The full set of entries should be repeated without a single change.

Dataset entries
=== Section Start ===

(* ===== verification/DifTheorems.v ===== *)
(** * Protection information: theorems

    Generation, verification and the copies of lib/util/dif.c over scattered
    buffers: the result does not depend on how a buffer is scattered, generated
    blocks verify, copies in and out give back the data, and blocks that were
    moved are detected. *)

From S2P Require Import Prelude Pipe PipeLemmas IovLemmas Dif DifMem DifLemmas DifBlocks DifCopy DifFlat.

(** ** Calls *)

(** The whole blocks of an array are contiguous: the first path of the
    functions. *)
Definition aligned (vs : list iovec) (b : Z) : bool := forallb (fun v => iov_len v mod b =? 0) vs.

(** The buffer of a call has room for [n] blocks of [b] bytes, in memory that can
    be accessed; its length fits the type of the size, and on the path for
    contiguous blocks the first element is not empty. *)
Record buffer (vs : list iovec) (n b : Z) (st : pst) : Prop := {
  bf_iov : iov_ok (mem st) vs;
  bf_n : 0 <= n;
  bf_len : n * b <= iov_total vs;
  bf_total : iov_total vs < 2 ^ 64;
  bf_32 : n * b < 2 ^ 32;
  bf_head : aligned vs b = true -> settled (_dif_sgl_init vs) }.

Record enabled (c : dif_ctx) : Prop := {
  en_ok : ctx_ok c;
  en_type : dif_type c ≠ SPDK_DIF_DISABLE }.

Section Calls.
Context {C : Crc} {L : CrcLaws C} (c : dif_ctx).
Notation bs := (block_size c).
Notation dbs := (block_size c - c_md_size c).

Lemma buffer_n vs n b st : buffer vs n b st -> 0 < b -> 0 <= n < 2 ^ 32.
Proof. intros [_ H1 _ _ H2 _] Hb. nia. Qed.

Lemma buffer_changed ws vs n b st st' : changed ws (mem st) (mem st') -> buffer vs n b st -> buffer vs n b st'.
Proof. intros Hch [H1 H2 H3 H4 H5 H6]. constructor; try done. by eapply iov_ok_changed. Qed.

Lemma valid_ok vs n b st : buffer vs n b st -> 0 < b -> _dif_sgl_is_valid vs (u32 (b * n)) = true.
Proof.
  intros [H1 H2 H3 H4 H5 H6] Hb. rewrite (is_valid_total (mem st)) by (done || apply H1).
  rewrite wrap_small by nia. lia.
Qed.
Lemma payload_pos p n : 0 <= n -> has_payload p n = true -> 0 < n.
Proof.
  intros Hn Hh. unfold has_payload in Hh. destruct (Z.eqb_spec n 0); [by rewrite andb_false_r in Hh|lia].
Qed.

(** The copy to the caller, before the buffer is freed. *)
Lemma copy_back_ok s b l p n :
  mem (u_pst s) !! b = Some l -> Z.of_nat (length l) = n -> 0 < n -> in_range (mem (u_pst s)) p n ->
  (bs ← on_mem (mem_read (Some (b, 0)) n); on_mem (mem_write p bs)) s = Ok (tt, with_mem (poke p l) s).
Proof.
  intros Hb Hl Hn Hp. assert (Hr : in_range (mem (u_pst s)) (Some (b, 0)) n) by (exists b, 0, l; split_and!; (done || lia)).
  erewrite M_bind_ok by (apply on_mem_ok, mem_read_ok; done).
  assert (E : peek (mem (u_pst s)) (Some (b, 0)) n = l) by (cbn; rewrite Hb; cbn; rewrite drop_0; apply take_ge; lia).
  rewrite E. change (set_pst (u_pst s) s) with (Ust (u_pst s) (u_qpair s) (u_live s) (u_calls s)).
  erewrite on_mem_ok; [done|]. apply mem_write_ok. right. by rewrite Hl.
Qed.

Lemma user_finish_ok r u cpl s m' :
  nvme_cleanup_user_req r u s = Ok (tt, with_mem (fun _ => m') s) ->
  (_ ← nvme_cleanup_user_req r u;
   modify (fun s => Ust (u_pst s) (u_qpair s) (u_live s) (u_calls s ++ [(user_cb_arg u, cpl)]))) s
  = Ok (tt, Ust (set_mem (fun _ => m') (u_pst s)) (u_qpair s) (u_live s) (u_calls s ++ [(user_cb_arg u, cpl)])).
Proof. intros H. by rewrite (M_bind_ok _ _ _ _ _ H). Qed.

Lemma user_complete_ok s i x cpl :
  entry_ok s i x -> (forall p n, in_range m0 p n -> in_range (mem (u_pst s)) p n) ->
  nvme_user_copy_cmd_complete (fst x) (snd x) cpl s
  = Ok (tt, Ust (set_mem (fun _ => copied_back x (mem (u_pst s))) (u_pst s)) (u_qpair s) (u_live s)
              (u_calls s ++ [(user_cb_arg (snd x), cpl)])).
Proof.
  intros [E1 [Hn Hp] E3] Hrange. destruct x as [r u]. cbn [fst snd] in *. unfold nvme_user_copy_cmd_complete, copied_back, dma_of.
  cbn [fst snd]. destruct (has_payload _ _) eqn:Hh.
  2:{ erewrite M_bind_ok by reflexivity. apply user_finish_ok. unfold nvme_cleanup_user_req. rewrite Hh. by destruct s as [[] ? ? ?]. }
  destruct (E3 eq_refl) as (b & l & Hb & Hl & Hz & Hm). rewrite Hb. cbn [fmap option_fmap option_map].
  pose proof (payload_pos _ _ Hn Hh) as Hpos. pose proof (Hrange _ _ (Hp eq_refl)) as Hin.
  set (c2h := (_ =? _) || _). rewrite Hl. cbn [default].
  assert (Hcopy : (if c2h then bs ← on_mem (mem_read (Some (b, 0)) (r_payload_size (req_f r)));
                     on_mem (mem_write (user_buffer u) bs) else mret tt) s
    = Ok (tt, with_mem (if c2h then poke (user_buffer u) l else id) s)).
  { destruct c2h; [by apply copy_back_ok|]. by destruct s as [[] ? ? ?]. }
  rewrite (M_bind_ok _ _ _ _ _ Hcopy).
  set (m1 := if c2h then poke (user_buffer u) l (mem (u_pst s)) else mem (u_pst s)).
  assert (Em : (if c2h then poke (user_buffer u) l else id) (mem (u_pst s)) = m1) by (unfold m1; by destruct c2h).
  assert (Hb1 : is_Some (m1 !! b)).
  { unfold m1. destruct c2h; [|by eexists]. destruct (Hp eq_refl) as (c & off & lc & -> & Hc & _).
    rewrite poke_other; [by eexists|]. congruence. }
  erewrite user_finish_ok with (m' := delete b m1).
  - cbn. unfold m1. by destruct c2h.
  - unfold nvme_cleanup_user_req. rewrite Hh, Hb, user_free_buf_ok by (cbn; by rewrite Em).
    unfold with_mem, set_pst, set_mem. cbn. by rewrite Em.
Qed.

=== Section End ===

■ Response to the task
(* ===== verification/DifTheorems.v ===== *)
(** * Protection information: theorems

    Generation, verification and the copies of lib/util/dif.c over scattered
    buffers: the result does not depend on how a buffer is scattered, generated
    blocks verify, copies in and out give back the data, and blocks that were
    moved are detected. *)

From S2P Require Import Prelude Pipe PipeLemmas IovLemmas Dif DifMem DifLemmas DifBlocks DifCopy DifFlat.

(** ** Calls *)

(** The whole blocks of an array are contiguous: the first path of the
    functions. *)
Definition aligned (vs : list iovec) (b : Z) : bool := forallb (fun v => iov_len v mod b =? 0) vs.

(** The buffer of a call has room for [n] blocks of [b] bytes, in memory that can
    be accessed; its length fits the type of the size, and on the path for
    contiguous blocks the first element is not empty. *)
Record buffer (vs : list iovec) (n b : Z) (st : pst) : Prop := {
  bf_iov : iov_ok (mem st) vs;
  bf_n : 0 <= n;
  bf_len : n * b <= iov_total vs;
  bf_total : iov_total vs < 2 ^ 64;
  bf_32 : n * b < 2 ^ 32;
  bf_head : aligned vs b = true -> settled (_dif_sgl_init vs) }.

Record enabled (c : dif_ctx) : Prop := {
  en_ok : ctx_ok c;
  en_type : dif_type c ≠ SPDK_DIF_DISABLE }.

Section Calls.
Context {C : Crc} {L : CrcLaws C} (c : dif_ctx).
Notation bs := (block_size c).
Notation dbs := (block_size c - c_md_size c).

Lemma buffer_n vs n b st : buffer vs n b st -> 0 < b -> 0 <= n < 2 ^ 32.
Proof. intros [_ H1 _ _ H2 _] Hb. nia. Qed.

Lemma buffer_changed ws vs n b st st' : changed ws (mem st) (mem st') -> buffer vs n b st -> buffer vs n b st'.
Proof. intros Hch [H1 H2 H3 H4 H5 H6]. constructor; try done. by eapply iov_ok_changed. Qed.

Lemma valid_ok vs n b st : buffer vs n b st -> 0 < b -> _dif_sgl_is_valid vs (u32 (b * n)) = true.
Proof.
  intros [H1 H2 H3 H4 H5 H6] Hb. rewrite (is_valid_total (mem st)) by (done || apply H1).
  rewrite wrap_small by nia. lia.
Qed.
Lemma payload_pos p n : 0 <= n -> has_payload p n = true -> 0 < n.
Proof.
  intros Hn Hh. unfold has_payload in Hh. destruct (Z.eqb_spec n 0); [by rewrite andb_false_r in Hh|lia].
Qed.

(** The copy to the caller, before the buffer is freed. *)
Lemma copy_back_ok s b l p n :
  mem (u_pst s) !! b = Some l -> Z.of_nat (length l) = n -> 0 < n -> in_range (mem (u_pst s)) p n ->
  (bs ← on_mem (mem_read (Some (b, 0)) n); on_mem (mem_write p bs)) s = Ok (tt, with_mem (poke p l) s).
Proof.
  intros Hb Hl Hn Hp. assert (Hr : in_range (mem (u_pst s)) (Some (b, 0)) n) by (exists b, 0, l; split_and!; (done || lia)).
  erewrite M_bind_ok by (apply on_mem_ok, mem_read_ok; done).
  assert (E : peek (mem (u_pst s)) (Some (b, 0)) n = l) by (cbn; rewrite Hb; cbn; rewrite drop_0; apply take_ge; lia).
  rewrite E. change (set_pst (u_pst s) s) with (Ust (u_pst s) (u_qpair s) (u_live s) (u_calls s)).
  erewrite on_mem_ok; [done|]. apply mem_write_ok. right. by rewrite Hl.
Qed.

Lemma user_finish_ok r u cpl s m' :
  nvme_cleanup_user_req r u s = Ok (tt, with_mem (fun _ => m') s) ->
  (_ ← nvme_cleanup_user_req r u;
   modify (fun s => Ust (u_pst s) (u_qpair s) (u_live s) (u_calls s ++ [(user_cb_arg u, cpl)]))) s
  = Ok (tt, Ust (set_mem (fun _ => m') (u_pst s)) (u_qpair s) (u_live s) (u_calls s ++ [(user_cb_arg u, cpl)])).
Proof. intros H. by rewrite (M_bind_ok _ _ _ _ _ H). Qed.

Lemma user_complete_ok s i x cpl :
  entry_ok s i x -> (forall p n, in_range m0 p n -> in_range (mem (u_pst s)) p n) ->
  nvme_user_copy_cmd_complete (fst x) (snd x) cpl s
  = Ok (tt, Ust (set_mem (fun _ => copied_back x (mem (u_pst s))) (u_pst s)) (u_qpair s) (u_live s)
              (u_calls s ++ [(user_cb_arg (snd x), cpl)])).
Proof.
  intros [E1 [Hn Hp] E3] Hrange. destruct x as [r u]. cbn [fst snd] in *. unfold nvme_user_copy_cmd_complete, copied_back, dma_of.
  cbn [fst snd]. destruct (has_payload _ _) eqn:Hh.
  2:{ erewrite M_bind_ok by reflexivity. apply user_finish_ok. unfold nvme_cleanup_user_req. rewrite Hh. by destruct s as [[] ? ? ?]. }
  destruct (E3 eq_refl) as (b & l & Hb & Hl & Hz & Hm). rewrite Hb. cbn [fmap option_fmap option_map].
  pose proof (payload_pos _ _ Hn Hh) as Hpos. pose proof (Hrange _ _ (Hp eq_refl)) as Hin.
  set (c2h := (_ =? _) || _). rewrite Hl. cbn [default].
  assert (Hcopy : (if c2h then bs ← on_mem (mem_read (Some (b, 0)) (r_payload_size (req_f r)));
                     on_mem (mem_write (user_buffer u) bs) else mret tt) s
    = Ok (tt, with_mem (if c2h then poke (user_buffer u) l else id) s)).
  { destruct c2h; [by apply copy_back_ok|]. by destruct s as [[] ? ? ?]. }
  rewrite (M_bind_ok _ _ _ _ _ Hcopy).
  set (m1 := if c2h then poke (user_buffer u) l (mem (u_pst s)) else mem (u_pst s)).
  assert (Em : (if c2h then poke (user_buffer u) l else id) (mem (u_pst s)) = m1) by (unfold m1; by destruct c2h).
  assert (Hb1 : is_Some (m1 !! b)).
  { unfold m1. destruct c2h; [|by eexists]. destruct (Hp eq_refl) as (c & off & lc & -> & Hc & _).
    rewrite poke_other; [by eexists|]. congruence. }
  erewrite user_finish_ok with (m' := delete b m1).
  - cbn. unfold m1. by destruct c2h.
  - unfold nvme_cleanup_user_req. rewrite Hh, Hb, user_free_buf_ok by (cbn; by rewrite Em).
    unfold with_mem, set_pst, set_mem. cbn. by rewrite Em.
Qed.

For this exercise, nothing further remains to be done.